▶ _Recorded information_:
(** A property of the two leaves that every insertion keeps is kept by any
    number of insertions. *)
Lemma insert_all_split M (P : list (nat * Point.t) -> list (nat * Point.t) -> Prop) :
  (forall A B rect p, P A B -> P (after_insert M A rect p) B) ->
  (forall A B rect p, P A B -> P A (after_insert M B rect p)) ->
  forall ps t h A B,
    split_state M A B t h -> P A B ->
    exists t' h' A' B',
      insert_all t ps h = Some (t', h') /\ split_state M A' B' t' h' /\ P A' B' /\
      RTree.size t' = RTree.size t + Z.of_nat (length ps).
Proof.
  intros HA HB. induction ps as [|p ps IH]; intros t h A B Hs HP.
  - exists t, h, A, B. simpl. repeat split; [done..|lia].
  - destruct (insert_split_run M A B t h p Hs) as (t1 & h1 & rect & Hi & Hsz & [Hs1|Hs1]).
    + destruct (IH t1 h1 _ B Hs1 (HA _ _ rect p HP)) as (t' & h' & A' & B' & Hi' & Hs' & HP' & Hsz').
      exists t', h', A', B'. split; [|split; [done|split; [done|]]].
      * unfold insert_all in *. cbn [Heap.for_each]. by rewrite (bind_run _ _ _ _ _ Hi).
      * rewrite Hsz', Hsz, length_cons. lia.
    + destruct (IH t1 h1 A _ Hs1 (HB _ _ rect p HP)) as (t' & h' & A' & B' & Hi' & Hs' & HP' & Hsz').
      exists t', h', A', B'. split; [|split; [done|split; [done|]]].
      * unfold insert_all in *. cbn [Heap.for_each]. by rewrite (bind_run _ _ _ _ _ Hi).
      * rewrite Hsz', Hsz, length_cons. lia.
Qed.

Lemma build_app M ps qs :
  build M (ps ++ qs) =
  match build M ps with
  | Some (t, h) => insert_all t qs h
  | None => None
  end.
Proof.
  unfold build, insert_all.
  destruct (shape_init M) as (t0 & h0 & Hi & _).
  rewrite !(bind_run _ _ _ _ _ Hi), for_each_app. unfold Heap.bind at 1.
  by destruct (Heap.for_each ps RTree.insert t0 h0) as [[t h]|].
Qed.

(** The insertion that promotes the root: it is the first one that makes
    the number of points exceed the capacity. *)
Lemma build_first_split M ps :
  ps <> [] -> M < Z.of_nat (length ps) ->
  exists ps1 p ps2 rps rect t h,
    ps = ps1 ++ p :: ps2 /\ rps.*2 = ps1 /\
    Z.of_nat (length ps1) = Z.max M 0 /\
    build M (ps1 ++ [p]) = Some (t, h) /\
    let rps1 := rps ++ [(rect, p)] in
    split_state M (take (length rps1 / 2) rps1) (drop (length rps1 / 2) rps1) t h.
Proof.
  intros Hne Hlen.
  set (k := Z.to_nat (Z.max M 0)).
  assert (Hk : (k < length ps)%nat).
  { unfold k. destruct ps; [done|]. simpl in *. lia. }
  destruct (lookup_lt_is_Some_2 ps k Hk) as [p Hp].
  exists (take k ps), p, (drop (S k) ps).
  assert (Hl1 : length (take k ps) = k) by (rewrite length_take; lia).
  assert (exists rps m rs,
            build M (take k ps) =
              Some (RTree.mk 0 M (Z.of_nat k) 1,
                    Heap.mk [RTreeNode.mk true M (leaf_entries rps) m] rs) /\
            rps.*2 = take k ps /\ Forall (stored rs) rps) as (rps & m & rs & Hb & Hps & Hst).
  { destruct (decide (k = 0%nat)) as [->|Hk0].
    - exists [], None, []. by rewrite take_0.
    - destruct (leaf_phase M (take k ps)) as (rps & m & rs & Hb & Hps & Hst).
      { rewrite Hl1. unfold k in *. lia. }
      rewrite Hl1 in Hb. by exists rps, m, rs. }
  assert (Hl : length rps = k) by (by rewrite <- Hl1, <- Hps, length_fmap).
  exists rps, (length rs).
  destruct (insert_leaf_run M (Z.of_nat k) rps m rs p Hst)
    as [(Hle & _)|(_ & i1 & b1 & i2 & b2 & mR & rs' & Hi & Hst' & Hi1 & Hi2 & Hd & Hc1 & Hc2)].
  { rewrite length_app, Hl in Hle. simpl in Hle. unfold k in *. lia. }
  eexists _, _. split; [by rewrite <- (take_drop_middle ps k p Hp) at 1|].
  split; [done|]. split; [rewrite Hl1; unfold k; lia|].
  split; [by rewrite build_snoc, Hb|].
  cbv zeta. eexists _, _, _, _, i1, i2, b1, b2, [], rs'.
  split; [done|]. split; [done|].
  split; [by apply Forall_take|]. split; [by apply Forall_drop|].
  split; [done|]. split; [done|]. split; [by rewrite take_drop|]. done.
Qed.

Lemma reach_split h A B ra rb mR M rest rs n :
  h = Heap.mk
        (RTreeNode.mk true M (leaf_entries A) ra.1 ::
         RTreeNode.mk true M (leaf_entries B) rb.1 ::
         RTreeNode.mk false M
           [(Some ra.2, RTreeNode.DNode 0%nat); (Some rb.2, RTreeNode.DNode 1%nat)] mR ::
         rest) rs ->
  reachable h 2 n -> n = 2%nat \/ n = 0%nat \/ n = 1%nat.
Proof.
  intros ->. induction 1 as [|b c nd _ [ -> | [ -> | -> ]] Hb Href]; [by left|..];
    injection Hb as <-.
  - destruct c as [|[|c]]; [by right; left|by right; right|done].
  - by rewrite leaf_refers_to in Href.
  - by rewrite leaf_refers_to in Href.
Qed.

Lemma split_state_nodes M A B t h n nd :
  split_state M A B t h ->
  reachable h (RTree.root t) n -> Heap.nodes h !! n = Some nd ->
  (n = 0%nat /\ RTreeNode.is_leaf nd = true /\ RTreeNode.entries nd = leaf_entries A) \/
  (n = 1%nat /\ RTreeNode.is_leaf nd = true /\ RTreeNode.entries nd = leaf_entries B) \/
  (n = 2%nat /\ RTreeNode.is_leaf nd = false /\ length (RTreeNode.entries nd) = 2%nat).
Proof.
  intros (sz & mA & mB & mR & ra & rb & Ra & Rb & rest & rs & -> & -> & _) Hreach Hn.
  apply (reach_split _ A B (mA, ra) (mB, rb) mR M rest rs n eq_refl) in Hreach
    as [ -> | [ -> | -> ]]; injection Hn as <-; auto.
Qed.
(** *** The calls, recorded *)

(** A call that changes the world and yields [a]; [op a] goes in the trace. *)
Definition call {A} (f : W → A * W) (op : A → Op) : M W A :=
  λ s, let '(a, w) := f (world s) in (Ret a, mkstate w (heap s), [op a]).

(** A call that only reads the world. *)
Definition observe {A} (f : W → A) (op : A → Op) : M W A :=
  λ s, (Ret (f (world s)), s, [op (f (world s))]).

Definition acquire : M W (error + conn) :=
  call (client_Conn E) OpConn.
Definition connClose (c : conn) : M W unit :=
  call (λ w, (tt, conn_Close E c w)) (λ _, OpConnClose c).
Definition raw (c : conn) : M W (error + driverConn) :=
  observe (conn_Raw E c) (OpRaw c).
Definition typeForValue (pc : pgconn) : M W bool :=
  observe (typeMap_TypeForValue E pc) (OpTypeForValue pc).
Definition registerTypes (pc : pgconn) : M W (option error) :=
  call (registerEventstoreTypes E pc) (OpRegisterTypes pc).
Definition beginTx (c : conn) (opts : TxOptions) : M W (error + tx) :=
  call (conn_BeginTx E c opts) (OpBeginTx c opts).
Definition query (t : tx) (stmt : string) (args : list command) : M W (error + Rows) :=
  call (tx_QueryContext E t stmt args) (OpQuery t stmt args).
Definition uniqueConstraints (t : tx) (cmds : list Command) : M W (option error) :=
  call (handleUniqueConstraints E t cmds) (OpUniqueConstraints t cmds).
Definition exec (t : tx) (q : string) : M W (option error) :=
  call (tx_Exec E t q) (OpExec t q).
Definition fieldCommands (t : tx) (cmds : list Command) : M W (option error) :=
  call (handleFieldCommands E t cmds) (OpFieldCommands t cmds).
Definition rollback (t : tx) : M W (option error) :=
  call (tx_Rollback E t) (OpRollback t).
Definition commit (t : tx) : M W (option error) :=
  call (tx_Commit E t) (OpCommit t).
Definition rowsErr (rows : Rows) : M W (option error) :=
  observe (λ _, rows_Err rows) OpRowsErr.
Definition warn (msg : string) (e : error) : M W unit :=
  emit (OpWarn msg e).

Definition translate (cmds : list Command) : M W (error + list Event * list command) :=
  λ s, let '(r, h) := commandsToEvents E cmds (heap s) in
       (Ret r, mkstate (world s) h, [OpCommandsToEvents cmds r]).

Definition fallback (cmds : list Command) : M W (list Event * option error) :=
  λ s, let '(r, s') := pushWithoutFunc E cmds s in
       (Ret r, s', [OpPushWithoutFunc cmds (snd r)]).

(** The write of one scanned row through the three field addresses. *)
Definition store_row (p : ptr) (r : row) : M W unit :=
  λ s, (Ret tt, mkstate (world s) (alter (scan_into r) p (heap s)), []).
Definition store_columns (p : ptr) (a : assigned) : M W unit :=
  λ s, (Ret tt, mkstate (world s) (alter (scan_partly a) p (heap s)), []).

(** *** checkExecutionPlan *)

Definition checkExecutionPlan (c : conn) : M W (option error) :=
  r <- raw c ;;
  match r with
  | inl e => ret (Some e)
  | inr (StdlibConn pc) =>
      ok <- typeForValue pc ;;
      if ok then ret None else registerTypes pc
  | inr ForeignConn => raise PanicTypeAssertion
  end.

(** *** writeEvents (the function) *)

(** The loop [for i := 0; rows.Next(); i++]: [items] are the rows [Next]
    still has.  The three arguments of [Scan] are evaluated first:
    [events[i]] (bounds check), the assertion to [*event] and the field
    addresses (nil check); then [Scan] runs.  The loop yields the error it
    returns with, [None] when [Next] has returned false. *)
Fixpoint scanRows (items : list (error * assigned + row)) (i : nat)
    (events : list Event)
    : M W (option error) :=
  match items with
  | [] => ret None
  | item :: rest =>
      match events !! i with
      | None => raise (PanicIndexOutOfRange i (length events))
      | Some (EventPtr (Some p)) =>
          match item with
          | inr r =>
              store_row p r ;;
              emit (OpScan i None) ;;
              scanRows rest (S i) events
          | inl (e, a) =>
              store_columns p a ;;
              emit (OpScan i (Some e)) ;;
              warn "failed to scan events" e ;;
              ret (Some e)
          end
      | Some (EventPtr None) => raise PanicNilDereference
      | Some _ => raise PanicTypeAssertion
      end
  end.

Definition spanEnd (err : option error) : M W (option error) :=
  emit (OpSpanEnd err) ;; ret err.

Definition rowsClose (err : option error) : M W (option error) :=
  emit OpRowsClose ;; ret err.

Definition writeEvents (t : tx) (commands : list Command)
    : M W (list Event * option error) :=
  emit OpSpanStart ;;
  defer spanEnd (
    r <- translate commands ;;
    match r with
    | inl e => ret ([], Some e)
    | inr (events, cmds) =>
        r <- query t (push2Stmt E) cmds ;;
        match r with
        | inl e => ret ([], Some e)
        | inr rows =>
            defer rowsClose (
              err <- scanRows (rows_items rows) 0 events ;;
              match err with
              | Some e => ret ([], Some e)
              | None =>
                  err <- rowsErr rows ;;
                  match err with
                  | Some e => ret ([], Some e)
                  | None => ret (events, None)
                  end
              end)
        end
    end).

(** *** writeEvents (the method of Eventstore) *)

(** The deferred closure of the method: roll back on an error, commit
    otherwise, the result of [Commit] being assigned to the named result. *)
Definition txDeferred (t : tx) (err : option error) : M W (option error) :=
  match err with
  | Some e => rollback t ;; ret (Some e)
  | None =>
      err <- commit t ;;
      match err with
      | Some e => warn "failed to commit transaction" e ;; ret (Some e)
      | None => ret None
      end
  end.

Definition connClosed (c : conn) (err : option error) : M W (option error) :=
  connClose c ;; ret err.
Definition set_pub_cache (c : list (ref * Bip44PublicKey)) (s : State) : State :=
  {| heap := heap s; trace := trace s; pub_cache := c; priv_cache := priv_cache s |}.

Definition set_priv_cache (c : list (ref * Bip44PrivateKey)) (s : State) : State :=
  {| heap := heap s; trace := trace s; pub_cache := pub_cache s; priv_cache := c |}.

Definition PublicKey : ref -> M Bip44PublicKey :=
  lru_cache pub_cache set_pub_cache
    (fun self =>
       o <~ deref self ;;
       ret {| pub_key := Bip32.PublicKey (m_bip32 o);
              pub_coin_conf := m_coin_conf o |}).

Definition PrivateKey : ref -> M Bip44PrivateKey :=
  lru_cache priv_cache set_priv_cache
    (fun self =>
       o <~ deref self ;;
       match Bip32.PrivateKey (m_bip32 o) with
       | Ok k => ret {| priv_key := k; priv_coin_conf := m_coin_conf o |}
       | Raise e => raise e
       end).

Definition CoinConf (self : ref) : M BipCoinConf :=
  o <~ deref self ;; ret (m_coin_conf o).

Definition IsPublicOnly (self : ref) : M bool :=
  o <~ deref self ;; ret (Bip32.IsPublicOnly (m_bip32 o)).

Definition IsLevel (self : ref) (level : PyVal) : M bool :=
  match as_Bip44Levels level with
  | None => raise TypeError
  | Some lv =>
      o <~ deref self ;;
      ret (Bip32.Depth (m_bip32 o) =? Bip44Levels_int lv)
  end.

Definition _PurposeGeneric (bip_obj : ref) (purpose : Z) : M ref :=
  at_level <~ IsLevel bip_obj (PyLevel MASTER) ;;
  if negb at_level then raise Bip44DepthError
  else
    o <~ deref bip_obj ;;
    child <~ ChildKey (m_bip32 o) purpose ;;
    __init__ child (m_coin_conf o).

Definition _CoinGeneric (bip_obj : ref) : M ref :=
  at_level <~ IsLevel bip_obj (PyLevel PURPOSE) ;;
  if negb at_level then raise Bip44DepthError
  else
    o <~ deref bip_obj ;;
    let coin_idx := CoinIndex (m_coin_conf o) in
    child <~ ChildKey (m_bip32 o) (Bip32.HardenIndex coin_idx) ;;
    __init__ child (m_coin_conf o).

Definition _AccountGeneric (bip_obj : ref) (acc_idx : Z) : M ref :=
  at_level <~ IsLevel bip_obj (PyLevel COIN) ;;
  if negb at_level then raise Bip44DepthError
  else
    o <~ deref bip_obj ;;
    child <~ ChildKey (m_bip32 o) (Bip32.HardenIndex acc_idx) ;;
    __init__ child (m_coin_conf o).

Definition _ChangeGeneric (bip_obj : ref) (change_type : PyVal) : M ref :=
  match as_Bip44Changes change_type with
  | None => raise TypeError
  | Some ct =>
      at_level <~ IsLevel bip_obj (PyLevel ACCOUNT) ;;
      if negb at_level then raise Bip44DepthError
      else
        o <~ deref bip_obj ;;
        let change_idx :=
          if negb (Bip32.IsPrivateUnhardenedDerivationSupported (m_bip32 o))
          then Bip32.HardenIndex (Bip44Changes_int ct)
          else Bip44Changes_int ct in
        child <~ ChildKey (m_bip32 o) change_idx ;;
        __init__ child (m_coin_conf o)
  end.

Definition _AddressIndexGeneric (bip_obj : ref) (addr_idx : Z) : M ref :=
  at_level <~ IsLevel bip_obj (PyLevel CHANGE) ;;
  if negb at_level then raise Bip44DepthError
  else
    o <~ deref bip_obj ;;
    let addr_idx :=
      if negb (Bip32.IsPrivateUnhardenedDerivationSupported (m_bip32 o))
      then Bip32.HardenIndex addr_idx
      else addr_idx in
    child <~ ChildKey (m_bip32 o) addr_idx ;;
    __init__ child (m_coin_conf o).

Definition _DeriveDefaultPathGeneric (bip_obj : ref) (purpose : Z) : M ref :=
  at_level <~ IsLevel bip_obj (PyLevel MASTER) ;;
  if negb at_level then raise Bip44DepthError
  else
    bip_obj <~ _PurposeGeneric bip_obj purpose ;;
    bip_obj <~ _CoinGeneric bip_obj ;;
    o <~ deref bip_obj ;;
    derived <~ DerivePath (m_bip32 o) (DefaultPath (m_coin_conf o)) ;;
    __init__ derived (m_coin_conf o).

(** The derivation operations of the interface, with their arguments. *)
Inductive DeriveOp : Type :=
| OpPurpose (purpose : Z)
| OpCoin
| OpAccount (acc_idx : Z)
| OpChange (change_type : PyVal)
| OpAddressIndex (addr_idx : Z)
| OpDeriveDefaultPath (purpose : Z).

Definition run_op (op : DeriveOp) (self : ref) : M ref :=
  match op with
  | OpPurpose purpose => _PurposeGeneric self purpose
  | OpCoin => _CoinGeneric self
  | OpAccount acc_idx => _AccountGeneric self acc_idx
  | OpChange change_type => _ChangeGeneric self change_type
  | OpAddressIndex addr_idx => _AddressIndexGeneric self addr_idx
  | OpDeriveDefaultPath purpose => _DeriveDefaultPathGeneric self purpose
  end.

(** *** Vocabulary of the statements *)

(** The depth check of [__init__], as a boolean. *)
Definition depth_admissible (bip32_obj : Bip32.bip32) : bool :=
  if Bip32.IsPublicOnly bip32_obj
  then (Bip44Levels_int ACCOUNT <=? Bip32.Depth bip32_obj)
       && (Bip32.Depth bip32_obj <=? Bip44Levels_int ADDRESS_INDEX)
  else (0 <=? Bip32.Depth bip32_obj)
       && (Bip32.Depth bip32_obj <=? Bip44Levels_int ADDRESS_INDEX).

(** Every instance of the store went through [__init__]. *)
Definition heap_wf (s : State) : Prop :=
  forall (r : ref) (o : Bip44Obj),
    heap s !! r = Some o -> depth_admissible (m_bip32 o) = true.

(** The level an operation starts from: the "From" column of the
    transition table. *)
Definition required_level (op : DeriveOp) : Bip44Levels :=
  match op with
  | OpPurpose _ => MASTER
  | OpCoin => PURPOSE
  | OpAccount _ => COIN
  | OpChange _ => ACCOUNT
  | OpAddressIndex _ => CHANGE
  | OpDeriveDefaultPath _ => MASTER
  end.

(** The five operations that derive one child. *)
Definition single_step (op : DeriveOp) : bool :=
  match op with OpDeriveDefaultPath _ => false | _ => true end.

(** The common shape of the five single steps: the level guard, one
    recorded child derivation, the construction of the new instance. *)
Definition step (s : State) (o : Bip44Obj) (lvl : Bip44Levels) (index : Z)
  : Result ref * State :=
  if Bip32.Depth (m_bip32 o) =? Bip44Levels_int lvl then
    match Bip32.ChildKey (m_bip32 o) index with
    | Ok child => __init__ child (m_coin_conf o) (logged s (m_bip32 o) index)
    | Raise e => (Raise e, logged s (m_bip32 o) index)
    end
  else (Raise Bip44DepthError, s).

(** The child index the change and address steps pass on. *)
Definition change_index (o : Bip44Obj) (ct : Bip44Changes) : Z :=
  if Bip32.IsPrivateUnhardenedDerivationSupported (m_bip32 o)
  then Bip44Changes_int ct
  else Bip32.HardenIndex (Bip44Changes_int ct).

Definition address_index (o : Bip44Obj) (addr_idx : Z) : Z :=
  if Bip32.IsPrivateUnhardenedDerivationSupported (m_bip32 o)
  then addr_idx
  else Bip32.HardenIndex addr_idx.

(** The child index of a single step on instance [o]. *)
Definition op_index (op : DeriveOp) (o : Bip44Obj) : Z :=
  match op with
  | OpPurpose purpose => purpose
  | OpCoin => Bip32.HardenIndex (CoinIndex (m_coin_conf o))
  | OpAccount acc_idx => Bip32.HardenIndex acc_idx
  | OpChange (PyChange ct) => change_index o ct
  | OpChange _ => 0
  | OpAddressIndex addr_idx => address_index o addr_idx
  | OpDeriveDefaultPath purpose => purpose
  end.

(** The enumerative argument of an operation has the right type. *)
Definition well_typed (op : DeriveOp) : bool :=
  match op with
  | OpChange (PyChange _) => true
  | OpChange _ => false
  | _ => true
  end.

(** A state grown by new instances and new recorded calls, and a result
    read relative to the first free reference of a state. *)
Definition extends (s : State) (objs : list Bip44Obj) (calls : list DeriveCall)
  : State :=
  {| heap := heap s ++ objs; trace := trace s ++ calls;
     pub_cache := pub_cache s; priv_cache := priv_cache s |}.
(** * nextjs-typesafe-routing: URL generation, validation dispatch and lookups

    A shallow embedding of the run-time part of the package: the string
    interpolation of [generateUrl] / [getPath], the query-string assembly,
    the validation dispatch around the zod schemas, the route registries,
    the router hooks and the typed pathname.

    Conventions of the embedding.
    - A JavaScript string is the sequence of its UTF-8 bytes ([string]).
      Substring search on well-formed UTF-8 agrees with substring search on
      code points, and the byte view is the one [URLSearchParams] serialises.
    - A JavaScript object used as a record of entries is the list that
      [Object.entries] yields for it, in that order.
    - A plain object used as a registry, read with [obj[key]] and tested
      with [in], keeps its own properties and its prototype (module [Obj]):
      a lookup also finds what the object inherits.
    - [console] output and the module-level registries are explicit state;
      [throw] is an abrupt completion. A React or Next hook that a function
      calls is an argument: the way that call completes in the current
      render. *)

From Stdlib Require Import Ascii ZArith Lia DecimalString.
From stdpp Require Import base option list gmap strings.

Local Open Scope stdpp_scope.
Set Warnings "-register-all,-unused-intro-pattern".

(** ** String.prototype methods used by the package *)

Module Str.

(** [s.startsWith(pat)] *)
Fixpoint startsWith (s pat : string) {struct pat} : bool :=
  match pat with
  | EmptyString => true
  | String a pat' =>
      match s with
      | EmptyString => false
      | String b s' => if Ascii.eqb a b then startsWith s' pat' else false
      end
  end.

(** [s.endsWith(pat)] *)
Fixpoint endsWith (s pat : string) : bool :=
  if String.eqb s pat then true
  else match s with
       | EmptyString => false
       | String _ s' => endsWith s' pat
       end.

(** [s.includes(pat)] *)
Fixpoint includes (s pat : string) : bool :=
  if startsWith s pat then true
  else match s with
       | EmptyString => false
       | String _ s' => includes s' pat
       end.

Fixpoint drop (n : nat) (s : string) : string :=
  match n with
  | O => s
  | S n' => match s with
            | EmptyString => EmptyString
            | String _ s' => drop n' s'
            end
  end.

(** First occurrence of [pat] in [s]: the text before the match and the
    text after it. *)
Fixpoint search (s pat : string) : option (string * string) :=
  if startsWith s pat then Some (EmptyString, drop (String.length pat) s)
  else match s with
       | EmptyString => None
       | String c s' =>
           match search s' pat with
           | Some (before, after) => Some (String c before, after)
           | None => None
           end
       end.

(** ECMAScript GetSubstitution for a string pattern (no captures, no named
    groups): [$$] is a dollar, [$&] the match, [$`] the text before it,
    [$'] the text after it; every other character, a dollar in front of a
    digit or of [<] included, is copied. *)
Fixpoint GetSubstitution (matched before after template : string) : string :=
  match template with
  | EmptyString => EmptyString
  | String c rest =>
      if Ascii.eqb c "$" then
        match rest with
        | EmptyString => String c EmptyString
        | String d rest' =>
            if Ascii.eqb d "$" then
              String "$" (GetSubstitution matched before after rest')
            else if Ascii.eqb d "&" then
              matched +:+ GetSubstitution matched before after rest'
            else if Ascii.eqb d "`" then
              before +:+ GetSubstitution matched before after rest'
            else if Ascii.eqb d "'" then
              after +:+ GetSubstitution matched before after rest'
            else
              String c (String d (GetSubstitution matched before after rest'))
        end
      else String c (GetSubstitution matched before after rest)
  end.

(** [s.replace(pat, replacement)] with a string pattern: only the first
    occurrence is replaced. *)
Definition replace (s pat replacement : string) : string :=
  match search s pat with
  | None => s
  | Some (before, after) =>
      before +:+ GetSubstitution pat before after replacement +:+ after
  end.

(** Number of occurrences of the character [c]. *)
Fixpoint count (c : ascii) (s : string) : nat :=
  match s with
  | EmptyString => 0
  | String d s' => (if Ascii.eqb c d then 1 else 0) + count c s'
  end.

End Str.

(** ** JavaScript values *)

(** A Number is kept as the data [Number::toString] prints: the sign, the
    shortest decimal significand [s] (with [k] digits) and the exponent [n]
    such that the value is [s * 10^(n-k)]. *)
Inductive number :=
| NaN
| Infinity (negative : bool)
| Zero (negative : bool)
| Finite (negative : bool) (s : positive) (n : Z).

Fixpoint zeros (k : nat) : string :=
  match k with
  | O => EmptyString
  | S k' => String "0" (zeros k')
  end.

Definition decimal (p : positive) : string :=
  NilEmpty.string_of_uint (Pos.to_uint p).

▶ _Description of the task_: Look above for the line holding "match build M ps with" and the line holding "rewrite length_app, Hl". Retype both, and every line between them, word for word and nothing else.

▶ _Response to this exercise_:
  match build M ps with
  | Some (t, h) => insert_all t qs h
  | None => None
  end.
Proof.
  unfold build, insert_all.
  destruct (shape_init M) as (t0 & h0 & Hi & _).
  rewrite !(bind_run _ _ _ _ _ Hi), for_each_app. unfold Heap.bind at 1.
  by destruct (Heap.for_each ps RTree.insert t0 h0) as [[t h]|].
Qed.

(** The insertion that promotes the root: it is the first one that makes
    the number of points exceed the capacity. *)
Lemma build_first_split M ps :
  ps <> [] -> M < Z.of_nat (length ps) ->
  exists ps1 p ps2 rps rect t h,
    ps = ps1 ++ p :: ps2 /\ rps.*2 = ps1 /\
    Z.of_nat (length ps1) = Z.max M 0 /\
    build M (ps1 ++ [p]) = Some (t, h) /\
    let rps1 := rps ++ [(rect, p)] in
    split_state M (take (length rps1 / 2) rps1) (drop (length rps1 / 2) rps1) t h.
Proof.
  intros Hne Hlen.
  set (k := Z.to_nat (Z.max M 0)).
  assert (Hk : (k < length ps)%nat).
  { unfold k. destruct ps; [done|]. simpl in *. lia. }
  destruct (lookup_lt_is_Some_2 ps k Hk) as [p Hp].
  exists (take k ps), p, (drop (S k) ps).
  assert (Hl1 : length (take k ps) = k) by (rewrite length_take; lia).
  assert (exists rps m rs,
            build M (take k ps) =
              Some (RTree.mk 0 M (Z.of_nat k) 1,
                    Heap.mk [RTreeNode.mk true M (leaf_entries rps) m] rs) /\
            rps.*2 = take k ps /\ Forall (stored rs) rps) as (rps & m & rs & Hb & Hps & Hst).
  { destruct (decide (k = 0%nat)) as [->|Hk0].
    - exists [], None, []. by rewrite take_0.
    - destruct (leaf_phase M (take k ps)) as (rps & m & rs & Hb & Hps & Hst).
      { rewrite Hl1. unfold k in *. lia. }
      rewrite Hl1 in Hb. by exists rps, m, rs. }
  assert (Hl : length rps = k) by (by rewrite <- Hl1, <- Hps, length_fmap).
  exists rps, (length rs).
  destruct (insert_leaf_run M (Z.of_nat k) rps m rs p Hst)
    as [(Hle & _)|(_ & i1 & b1 & i2 & b2 & mR & rs' & Hi & Hst' & Hi1 & Hi2 & Hd & Hc1 & Hc2)].
  { rewrite length_app, Hl in Hle. simpl in Hle. unfold k in *. lia. }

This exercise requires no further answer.